_PROBLEM_
In the data that follows, find each line containing "unfold" and copy it.

_RECORDS SHOWN_
(* ===== verification/SyncShared.v ===== *)
(** * SyncShared and ActiveChain: src/sync/src/types.rs

    The operations of the synchronizer on the chain and its own state together:
    accepting headers and blocks, and the questions about the tree of headers
    (ancestors, locators, common ancestors) that the protocols ask of an
    [ActiveChain], which is a snapshot taken earlier beside the live state. *)

From S2P Require Import Prelude Capacity NumExt Difficulty Types Errors Epoch Cell Consensus Hashes Store.
From S2P Require Import TransactionVerifier ChainCell Chain SkipList OrphanBlockPool InflightBlocks.
From S2P Require Import SyncState.

(** What the handlers ask of the network. *)
Inductive SyncAction :=
| SendGetHeaders (peer : PeerIndex) (locator : list Byte32)
| SendHeaders (peer : PeerIndex) (headers : list HeaderView)
| SendInIBD (peer : PeerIndex)
| SendGetBlocks (peer : PeerIndex) (hashes : list Byte32)
| SendBlock (peer : PeerIndex) (block : BlockView)
| Disconnect (peer : PeerIndex)
| BanPeer (peer : PeerIndex) (seconds : Z).

Definition GET_HEADERS_TIMEOUT : Z := 15 * 1000.

(** [Result<bool, Error>] as a value. *)
Abbreviation block_result := (bool + Error)%type.

Section shared.
Context `{NumExt} `{Hasher} {C : Type} `{P : !ChainPort C} `{RC : RequestCache}.
Context `{MO : !MapOrder Byte32 (PeerIndex * BlockView)}.
Context (consensus : Consensus).

Record SyncShared := mkSyncShared { chain : C; state : SyncState }.
Definition with_state (sh : SyncShared) (s : SyncState) : SyncShared := mkSyncShared (chain sh) s.

Definition SyncShared_new (c : C) : SyncShared :=
  let snapshot := port_snapshot c in
  let best := SyncHeaderView_new (snap_tip_header snapshot) (snap_total_difficulty snapshot) in
  mkSyncShared c
    (mkSyncState 0 0 false best ∅ ∅ ∅ ∅ (request_new 10000) OrphanBlockPool_empty InflightBlocks_default).

Definition store (sh : SyncShared) : Store := port_store (chain sh).

(** ** Headers *)

Definition get_header_view (sh : SyncShared) (hash : Byte32) : option SyncHeaderView :=
  match header_map (state sh) !! hash with
  | Some v => Some v
  | None =>
      header ← get_block_header (store sh) hash;
      block_ext ← get_block_ext (store sh) hash;
      Some (SyncHeaderView_new header (total_difficulty block_ext))
  end.

Definition get_header (sh : SyncShared) (hash : Byte32) : option HeaderView :=
  match header_map (state sh) !! hash with
  | Some v => Some (inner v)
  | None => get_block_header (store sh) hash
  end.

Definition is_parent_stored (sh : SyncShared) (block : BlockView) : bool :=
  bool_decide (is_Some (get_block_header (store sh) (block_parent block))).

Definition tip_number (snap : Snapshot) : Z := HeaderView_number (snap_tip_header snap).

(** The closure that looks for an ancestor on the main chain. *)
Definition main_chain_scanner (snap : Snapshot) (sh : SyncShared) (number : Z)
    (current : SyncHeaderView) : option SyncHeaderView :=
  if (view_number current <=? tip_number snap) && is_main_chain (snap_store snap) (view_hash current)
  then get_block_hash (snap_store snap) number ≫= get_header_view sh
  else None.

Definition insert_valid_header (sh : SyncShared) (peer : PeerIndex) (header : HeaderView) :
    outcome Error SyncShared :=
  parent_view ← expect (get_header_view sh (HeaderView_parent_hash header));
  difficulty ← HeaderView_difficulty header;
  total_difficulty ← u256_add (view_total_difficulty parent_view) difficulty;
  header_view ← build_skip (get_header_view sh) (main_chain_scanner (port_snapshot (chain sh)) sh)
                  (SyncHeaderView_new header total_difficulty);
  let s := state sh in
  let s := set_header_map s (<[header_hash header := header_view]> (header_map s)) in
  let s := insert_block_status s (header_hash header) HEADER_VALID in
  s ←
    (if is_better_than header_view (view_total_difficulty (shared_best_header s))
     then set_shared_best_header s header_view else Ok s);
  Ok (with_state sh (set_peers s (new_header_received (peers s) peer header_view))).

(** ** Blocks *)

Definition accept_block (sh : SyncShared) (now : Z) (peer : PeerIndex) (block : BlockView) :
    outcome Error (block_result * SyncShared) :=
  match port_process (chain sh) now block with
  | (Panic, _) => Panic
  | (Err e, c) =>
      Ok (inr e, mkSyncShared c (insert_block_status (state sh) (block_hash block) BLOCK_INVALID))
  | (Ok r, c) =>
      let s := remove_block_status (state sh) (block_hash block) in
      let s := remove_header_view s (block_hash block) in
      Ok (inl r,
          mkSyncShared c (set_peers s (set_last_common_header (peers s) peer (BlockView_header block))))
  end.

(** The body of the loop over the descendants. *)
Definition accept_orphan (now : Z) (sh : SyncShared) (pb : PeerIndex * BlockView) :
    outcome Error SyncShared :=
  let '(peer, block) := pb in
  if negb (is_parent_stored sh block) then Ok sh
  else
    '(_, sh) ← accept_block sh now peer block;
    Ok sh.

Definition try_search_orphan_pool (sh : SyncShared) (now : Z) (parent_hash : Byte32) :
    outcome Error SyncShared :=
  let '(descendants, s) := remove_orphan_by_parent (state sh) parent_hash in
  try_fold (accept_orphan now) (with_state sh s) descendants.

Definition insert_new_block (sh : SyncShared) (now : Z) (pi : PeerIndex) (block : BlockView) :
    outcome Error (block_result * SyncShared) :=
  if negb (is_parent_stored sh block) then
    Ok (inl false, with_state sh (insert_orphan_block (state sh) pi block))
  else
    '(ret, sh) ← accept_block sh now pi block;
    match ret with
    | inr e => Ok (inr e, sh)
    | inl r =>
        sh ← try_search_orphan_pool sh now (block_hash block);
        Ok (inl r, sh)
    end.

(** ** ActiveChain *)

Definition is_initial_block_download (snap : Snapshot) (sh : SyncShared) (now : Z) : bool * SyncShared :=
  if ibd_finished (state sh) then (false, sh)
  else if MAX_TIP_AGE <? saturating_sub now (HeaderView_timestamp (snap_tip_header snap)) then (true, sh)
  else (false, with_state sh (set_ibd_finished (state sh) true)).

Definition active_get_ancestor (snap : Snapshot) (sh : SyncShared) (base : Byte32) (number : Z) :
    outcome Error (option HeaderView) :=
  match get_header_view sh base with
  | None => Ok None
  | Some v => get_ancestor (get_header_view sh) (main_chain_scanner snap sh) v number
  end.

(** The loop of [get_locator]: [index] decreases at every turn, so its first
    value and one bound the number of turns. *)
Fixpoint locator_loop (fuel : nat) (snap : Snapshot) (sh : SyncShared) (step index : Z) (base : Byte32)
    (locator : list Byte32) : outcome Error (list Byte32) :=
  match fuel with
  | O => Panic
  | S fuel =>
      ancestor ← active_get_ancestor snap sh base index;
      header ← expect ancestor;
      let header_hash := header_hash header in
      let locator := locator ++ [header_hash] in
      let step := if (10 <=? length locator)%nat then (step * 2) mod 2 ^ 64 else step in
      if index <? step then
        if (length locator <? 31)%nat && (ONE_DAY_BLOCK_NUMBER <? index) then
          locator_loop fuel snap sh step (Z.shiftr index 1) header_hash locator
        else Ok (if index =? 0 then locator else locator ++ [genesis_hash consensus])
      else locator_loop fuel snap sh step (index - step) header_hash locator
  end.
Definition get_locator (snap : Snapshot) (sh : SyncShared) (start : HeaderView) :
    outcome Error (list Byte32) :=
  locator_loop (S (Z.to_nat (HeaderView_number start))) snap sh 1 (HeaderView_number start)
    (header_hash start) [].

(** [while m_left != m_right]; both go down by one, to the genesis block at most. *)
Fixpoint common_loop (fuel : nat) (snap : Snapshot) (sh : SyncShared) (m_left m_right : HeaderView) :
    outcome Error (option HeaderView) :=
  if decide (header_hash m_left = header_hash m_right) then Ok (Some m_left)
  else
    match fuel with
    | O => Panic
    | S fuel =>
        n ← u64_sub (HeaderView_number m_left) 1;
        left' ← active_get_ancestor snap sh (header_hash m_left) n;
        match left' with
        | None => Ok None
        | Some left' =>
            n ← u64_sub (HeaderView_number m_right) 1;
            right' ← active_get_ancestor snap sh (header_hash m_right) n;
            match right' with
            | None => Ok None
            | Some right' => common_loop fuel snap sh left' right'
            end
        end
    end.
Definition last_common_ancestor (snap : Snapshot) (sh : SyncShared)
    (last_common_header best_known_header : HeaderView) : outcome Error (option HeaderView) :=
  m_right ← active_get_ancestor snap sh (header_hash best_known_header) (HeaderView_number last_common_header);
  match m_right with
  | None => Ok None
  | Some m_right =>
      if decide (header_hash m_right = header_hash last_common_header) then Ok (Some m_right)
      else
        match get_header sh (header_hash last_common_header) with
        | None => Ok None
        | Some m_left =>
            common_loop (Z.to_nat (HeaderView_number m_left)) snap sh m_left m_right
        end
  end.

(** The search for the first known hash: its index and number. *)
Fixpoint find_known (snap : Snapshot) (index : nat) (locator : list Byte32) : option (nat * Z) :=
  match locator with
  | [] => None
  | hash :: locator =>
      match get_block_number (snap_store snap) hash with
      | Some number => Some (index, number)
      | None => find_known snap (S index) locator
      end
  end.
(** The walk from a stored block off the main chain down to it; heights decrease. *)
Fixpoint fork_point (fuel : nat) (snap : Snapshot) (sh : SyncShared) (latest_common : Z)
    (hash : Byte32) : outcome Error Z :=
  match get_block_header (store sh) hash with
  | None => Ok latest_common
  | Some header =>
      match get_block_number (snap_store snap) hash with
      | Some number => Ok number
      | None =>
          match fuel with
          | O => Panic
          | S fuel => fork_point fuel snap sh latest_common (HeaderView_parent_hash header)
          end
      end
  end.
Definition locate_latest_common_block (snap : Snapshot) (sh : SyncShared) (locator : list Byte32) :
    outcome Error (option Z) :=
  match last locator with
  | None => Ok None
  | Some locator_hash =>
      if negb (bool_decide (locator_hash = genesis_hash consensus)) then Ok None
      else
        found ← expect (find_known snap 0 locator);
        let '(index, latest_common) := found in
        if (index =? 0)%nat || (latest_common =? 0) then Ok (Some latest_common)
        else
          match locator !! (index - 1)%nat ≫= get_block_header (store sh) with
          | Some header =>
              n ← fork_point (Z.to_nat (HeaderView_number header)) snap sh latest_common
                    (HeaderView_parent_hash header);
              Ok (Some n)
          | None => Ok (Some latest_common)
          end
  end.

Fixpoint take_while_ne (stop : Byte32) (l : list Byte32) : list Byte32 :=
  match l with
  | [] => []
  | h :: l => if decide (h = stop) then [] else h :: take_while_ne stop l
  end.
Definition get_locator_response (snap : Snapshot) (sh : SyncShared) (block_number : Z)
    (hash_stop : Byte32) : outcome Error (list HeaderView) :=
  first ← u64_add block_number 1;
  bound ← u64_add first MAX_HEADERS_LEN;
  next ← u64_add (tip_number snap) 1;
  let max_height := Z.min bound next in
  Ok (omap (get_block_header (store sh))
        (take_while_ne hash_stop
          (omap (get_block_hash (snap_store snap)) (seqZ first (max_height - first))))).

Definition send_getheaders_to_peer (snap : Snapshot) (sh : SyncShared) (now : Z) (peer : PeerIndex)
    (header : HeaderView) : outcome Error (SyncShared * list SyncAction) :=
  let '(last_time, cache) := request_get_refresh (pending_get_headers (state sh)) (peer, header_hash header) in
  let sh := with_state sh (set_pending_headers (state sh) cache) in
  if (match last_time with Some last_time => now <? last_time + GET_HEADERS_TIMEOUT | None => false end)
  then Ok (sh, [])
  else
    let cache := request_insert (pending_get_headers (state sh)) (peer, header_hash header) now in
    let sh := with_state sh (set_pending_headers (state sh) cache) in
    locator ← get_locator snap sh header;
    Ok (sh, [SendGetHeaders peer locator]).

Definition get_block_status (snap : Snapshot) (sh : SyncShared) (hash : Byte32) : Z * SyncShared :=
  match block_status_map (state sh) !! hash with
  | Some status => (status, sh)
  | None =>
      match verified <$> get_block_ext (snap_store snap) hash with
      | None => (UNKNOWN, sh)
      | Some None => (BLOCK_STORED, sh)
      | Some (Some true) => (BLOCK_VALID, with_state sh (insert_block_status (state sh) hash BLOCK_VALID))
      | Some (Some false) => (BLOCK_INVALID, with_state sh (insert_block_status (state sh) hash BLOCK_INVALID))
      end
  end.
Definition contains_block_status (snap : Snapshot) (sh : SyncShared) (hash : Byte32) (status : Z) :
    bool * SyncShared :=
  let '(s, sh) := get_block_status snap sh hash in (BlockStatus_contains s status, sh).
Definition unknown_block_status (snap : Snapshot) (sh : SyncShared) (hash : Byte32) : bool * SyncShared :=
  let '(s, sh) := get_block_status snap sh hash in (s =? UNKNOWN, sh).
End shared.
(* ===== verification/Synchronizer.v ===== *)
(** * The synchronizer: src/sync/src/synchronizer/mod.rs, headers_process.rs,
    get_headers_process.rs, get_blocks_process.rs, block_process.rs,
    block_fetcher.rs, in_ibd_process.rs, src/sync/src/status.rs,
    src/util/types/src/extension/check_data.rs

    The handlers of the sync protocol and its timers.  A handler takes the state
    it finds to the next one and a list of what it asks of the network, in
    order.  Whether the network takes a message is the parameter [send_ok]; the
    text that goes with a status is left out. *)

From stdpp Require Import sorting.
From S2P Require Import Prelude Capacity NumExt Difficulty Types Errors Epoch Cell Consensus Hashes Store.
From S2P Require Import HeaderVerifier TransactionVerifier ChainCell Chain SortedTxMap.
From S2P Require Import SkipList OrphanBlockPool InflightBlocks SyncState SyncShared ActiveChain.

(** ** Status *)

Inductive StatusCode :=
| StatusOK
| Ignored
| ProtocolMessageIsMalformed
| BlockIsInvalid
| GetHeadersMissCommonAncestors
| Network.
(** The numbers of the codes. *)
Definition status_number (c : StatusCode) : Z :=
  match c with
  | StatusOK => 100
  | Ignored => 101
  | ProtocolMessageIsMalformed => 400
  | BlockIsInvalid => 401
  | GetHeadersMissCommonAncestors => 414
  | Network => 502
  end.
Definition BAD_MESSAGE_BAN_TIME : Z := 5 * 60.
Definition SYNC_USELESS_BAN_TIME : Z := 10 * 60.
Definition should_ban (c : StatusCode) : option Z :=
  if (400 <=? status_number c) && (status_number c <? 500) then
    match c with
    | GetHeadersMissCommonAncestors => Some SYNC_USELESS_BAN_TIME
    | _ => Some BAD_MESSAGE_BAN_TIME
    end
  else None.

(** ** Messages *)

(** The parts of a message that the encoding leaves open. *)
Definition verify_value (v : Z) : bool := v <=? 1.
Definition Script_check_data (s : Script) : bool := verify_value (hash_type s).
Definition CellOutput_check_data (o : CellOutput) : bool :=
  Script_check_data (lock o) && match type_ o with Some s => Script_check_data s | None => true end.
Definition CellDep_check_data (d : CellDep) : bool := verify_value (dep_type d).
Definition Transaction_check_data (tx : Transaction) : bool :=
  let raw := tx_raw tx in
  (length (outputs raw) =? length (outputs_data raw))%nat &&
  forallb CellDep_check_data (cell_deps raw) && forallb CellOutput_check_data (outputs raw).
Definition Block_check_data (b : Block) : bool := forallb Transaction_check_data (block_transactions b).

(** [SyncMessageUnion]; the last are those that a node does not answer. *)
Inductive SyncMessage :=
| MsgGetHeaders (hash_stop : Byte32) (locator : list Byte32)
| MsgSendHeaders (headers : list Header)
| MsgGetBlocks (hashes : list Byte32)
| MsgSendBlock (block : Block)
| MsgInIBD
| MsgUnexpected.

(** ** ValidationResult *)

Inductive ValidationError :=
| ValidationError_Verify (e : Error)
| ValidationError_Version
| ValidationError_InvalidParent.
Record ValidationResult := mkValidationResult {
  vr_error : option ValidationError;
  vr_misbehavior : Z;
  vr_is_valid : bool;
}.
Definition ValidationResult_default : ValidationResult := mkValidationResult None 0 true.
Definition dos (error : ValidationError) (score : Z) : ValidationResult :=
  mkValidationResult (Some error) score false.
(** The match of [non_contextual_check] on the kind of the error. *)
Definition refused_header (e : Error) : ValidationResult :=
  match e with
  | Error_Header (HeaderError_Pow _) => dos (ValidationError_Verify e) 100
  | Error_Header (HeaderError_Epoch _) => dos (ValidationError_Verify e) 50
  | _ => dos (ValidationError_Verify e) 0
  end.

Definition CHAIN_SYNC_TIMEOUT : Z := 12 * 60 * 1000.
Definition EVICTION_HEADERS_RESPONSE_TIME : Z := 120 * 1000.
Definition HEADERS_DOWNLOAD_TIMEOUT_BASE : Z := 6 * 60 * 1000.
Definition HEADERS_DOWNLOAD_TIMEOUT_PER_HEADER : Z := 1.
Definition POW_SPACE : Z := 10000.
Definition MAX_OUTBOUND_PEERS_TO_PROTECT_FROM_DISCONNECT : Z := 4.
Definition BLOCK_DOWNLOAD_WINDOW : Z := 1024 * 8.
Definition CHECK_POINT_WINDOW : Z := MAX_BLOCKS_IN_TRANSIT_PER_PEER * 4.
(** *** A new block *)

Lemma insert_orphan_ok sh pi b :
  sync_ok consensus sh -> orphans_ok sh -> block_known sh b -> is_parent_stored sh b = false ->
  let sh' := with_state sh (insert_orphan_block (state sh) pi b) in
  sync_ok consensus sh' /\ orphans_ok sh' /\ (forall hash, headers sh' hash = headers sh hash) /\
  orphan (pool sh') (block_hash b) = Some (pi, b).
Proof.
  intros Hok Ho Hb Hp sh'.
  destruct (orphan_insert_wf (pool sh) pi b (oo_wf _ Ho)) as [Hw Hor].
  { intros x Hx. apply (known_parent sh); [by eapply oo_known|done|]. by destruct (orphan_Some _ _ _ (oo_wf _ Ho) Hx). }
  assert (get_header_view sh' = get_header_view sh) as Hv by (by apply view_same).
  change (OrphanBlockPool_insert (pool sh) pi b) with (pool sh') in *.
  split_and!; [| |by rewrite Hv|by rewrite Hor, decide_True].
  - apply sync_ok_state; [done|done| |apply Hok|apply Hok]. intros hash st. cbn.
    rewrite lookup_insert_Some. intros [[<- _]|[_ Hs]] Hc; [|by apply (so_status _ _ Hok hash st)].
    apply view_is_Some. change (block_hash b) with (header_hash (BlockView_header b)). by rewrite (bk_header _ _ Hb).
  - split; [done| |].
    + intros hash x. rewrite Hor. intros Hx. eapply (block_known_same sh); [by rewrite Hv|].
      case_decide; [by injection Hx as <-|by eapply oo_known].
    + intros hash x. rewrite Hor. case_decide; [|apply (oo_waiting _ Ho)]. intros [= <-]. cbn.
      unfold is_parent_stored in Hp. by reflect_bools.
Qed.

Lemma insert_new_block_Ok sh now pi b :
  sync_ok consensus sh -> orphans_ok sh -> block_known sh b ->
  match insert_new_block sh now pi b with
  | Ok (r, sh') =>
      sync_ok consensus sh' /\ orphans_ok sh' /\ (forall hash, headers sh' hash = headers sh hash) /\
      if is_parent_stored sh b then
        match r with
        | inl _ => is_stored sh' (block_hash b) /\
            forall hash x, orphan (pool sh) hash = Some x ->
              descends (pool sh) (block_hash b) hash /\ orphan (pool sh') hash = None /\ settled sh' x \/
              ~ descends (pool sh) (block_hash b) hash /\ orphan (pool sh') hash = Some x
        | inr _ => block_status_map (state sh') !! block_hash b = Some BLOCK_INVALID /\ pool sh' = pool sh
        end
      else r = inl false /\ orphan (pool sh') (block_hash b) = Some (pi, b)
  | Err _ => False
  | Panic => chain_panics now
  end.
Proof.
  intros Hok Ho Hb. unfold insert_new_block. destruct (is_parent_stored sh b) eqn:Hp; cbn [negb].
  - pose proof (accept_block_ok sh now pi b Hok Hb Hp) as Ha.
    destruct (accept_block sh now pi b) as [[r sh1]| |]; step; [|done|by eauto].
    destruct Ha as [A1 A2 A3 A4 A5 A6]. destruct r as [r|e].
    + pose proof (search_orphans_ok sh sh1 now (block_hash b) Ho (not_orphan sh b Ho Hb Hp) A1 A2 A3) as Hs.
      destruct (try_search_orphan_pool sh1 now (block_hash b)) as [sh'| |]; step.
      * destruct Hs as (S1 & S2 & S3 & S4 & S5); [|by split_and!].
        intros hash. unfold is_stored. rewrite A4. naive_solver.
      * apply Hs. intros hash. unfold is_stored. rewrite A4. naive_solver.
      * apply Hs. intros hash. unfold is_stored. rewrite A4. naive_solver.
    + split_and!; [done| |done|by apply A5; eauto|done]. destruct Ho as [O1 O2 O3]. split; rewrite A3; [done| |].
      * intros hash x Hx. eapply block_known_same; [exact A2|by eapply O2].
      * intros hash x Hx [?|[_ [? ?]]]%A4; [by eapply O3|done].
  - destruct (insert_orphan_ok sh pi b Hok Ho Hb Hp) as (I1 & I2 & I3 & I4). by split_and!.
Qed.
End blocks.
(** [NewThreadUnsafeSet(vals...)] of set.go. *)
Definition NewThreadUnsafeSet (vals : list any) : outcome ThreadUnsafeSet :=
  let s := newThreadUnsafeSet in
  built (add_each (fun _ => true) vals s).
End Ops.
End Unsafe.

(** ** encoding/json, as far as the set uses it

    A document is kept as the sequence of values it denotes rather than as
    bytes.  [MarshalJSON] always writes an array, [json.Marshal] writes the
    decimal numeral for a value of an integer kind; how the other kinds are
    written (string escapes, float formats, the [MarshalJSON] of user types)
    is not part of the repository. *)

Inductive json : Type :=
  | JNull
  | JBool (b : bool)
  | JNumber (lit : string)
  | JString (s : string)
  | JArray (text : string)
  | JObject (text : string).

Inductive document : Type :=
  | DocArray (items : list json)
  | DocNull
  | DocInvalid.      (* malformed bytes, or a document that is no array *)

Class EncodingJson : Type := {
  (** [json.Marshal] on a value that is not of an integer kind *)
  Marshal_other : any -> result json
}.

Section Json.
Context `{Strconv} `{EncodingJson}.

Definition json_Marshal (obj : any) : result json :=
  match obj with
  | VInt i | VInt8 i | VInt16 i | VInt32 i | VInt64 i
  | VUint i | VUint8 i | VUint16 i | VUint32 i | VUint64 i | VUintptr i =>
    Ok (JNumber (pretty i))
  | _ => Marshal_other obj
  end.

(** What a decoder with [UseNumber] stores into an [interface{}]: numbers
    become [json.Number], a named string type. *)
Definition decode_value (j : json) : any :=
  match j with
  | JNull => Nil
  | JBool true => VOpaque "bool" "true"
  | JBool false => VOpaque "bool" "false"
  | JNumber lit => VOpaque "json.Number" lit
  | JString s => VString s
  | JArray text => VOpaque "[]interface {}" text
  | JObject text => VOpaque "map[string]interface {}" text
  end.
(** [Math.min(1000 * Math.pow(2, retryCount - 1), 2000)]. The script
    evaluates it after [retryCount++], so with [retryCount >= 1], where the
    power is an integer. *)
Definition backoffTime (retryCount : nat) : Z :=
  Z.min (1000 * 2 ^ (Z.of_nat retryCount - 1)) 2000.

(** The two checks of [makeRequest]. *)
Definition request_checks : list (string * (Response.t -> bool)) :=
  [ ("status is 200", fun r => Response.status r =? 200);
    ("response received", fun r => negb (Response.status r =? 0)) ].

#[global] Arguments check : simpl never.
#[global] Arguments backendOf : simpl never.
#[global] Arguments backoffTime : simpl never.
#[global] Arguments getResponseTimeBucket : simpl never.

(** ** [makeRequest] *)

(** How the [while] loop is left: by the [return] inside it, or by its
    condition turning false. *)
Inductive LoopExit :=
| Returned (o : Outcome.t)
| Exhausted (retryCount : nat) (startTime : option Z).

Section MakeRequest.
Variable cfg : TestConfig.
Variable net : Endpoint.
Variables userId requestId : Z.
Variable requestStartTime : Z.

(** The [while (retryCount <= MAX_RETRIES)] loop; [fuel] bounds the
    number of iterations. [None] when the fuel runs out. *)
Fixpoint retry_loop (fuel : nat) (retryCount : nat) (startTime : option Z)
  : Eff (option LoopExit) :=
  if (retryCount <=? MAX_RETRIES cfg)%nat then
    match fuel with
    | O => ret None
    | S fuel' =>
      startTime <- Date_now ;;
      response <- http_get net (ENDPOINT cfg) ;;
      now <- Date_now ;;
      let responseTime := now - startTime in
      requestsPerSecond_add 1 [] ;;
      let success := check response request_checks in
      if success then
        let backend := backendOf response in
        let requestData :=
          RequestData.mk requestStartTime userId requestId backend responseTime
            (StatusCode (Response.status response)) retryCount true in
        push_requests requestData ;;
        push_responseTimes responseTime ;;
        push_backends backend ;;
        push_retries retryCount ;;
        push_timestamps requestStartTime ;;
        backendDistribution_add 1 [("backend", backend)] ;;
        responseTimeTrend_add responseTime [] ;;
        let bucket := getResponseTimeBucket responseTime in
        responseTimeBuckets_add 1 [("bucket", bucket)] ;;
        ret (Some (Returned
               (Outcome.mk true responseTime backend retryCount
                  (StatusCode (Response.status response)))))
      else
        let retryCount := S retryCount in
        retryCounter_add 1 [] ;;
        (if (retryCount <=? MAX_RETRIES cfg)%nat
         then sleep (backoffTime retryCount / 1000)
         else ret tt) ;;
        retry_loop fuel' retryCount (Some startTime)
    end
  else ret (Some (Exhausted retryCount startTime)).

_RESPONSE TO THIS EXERCISE_
      unfold is_parent_stored in Hp. by reflect_bools.
  intros Hok Ho Hb. unfold insert_new_block. destruct (is_parent_stored sh b) eqn:Hp; cbn [negb].
        intros hash. unfold is_stored. rewrite A4. naive_solver.
      * apply Hs. intros hash. unfold is_stored. rewrite A4. naive_solver.
      * apply Hs. intros hash. unfold is_stored. rewrite A4. naive_solver.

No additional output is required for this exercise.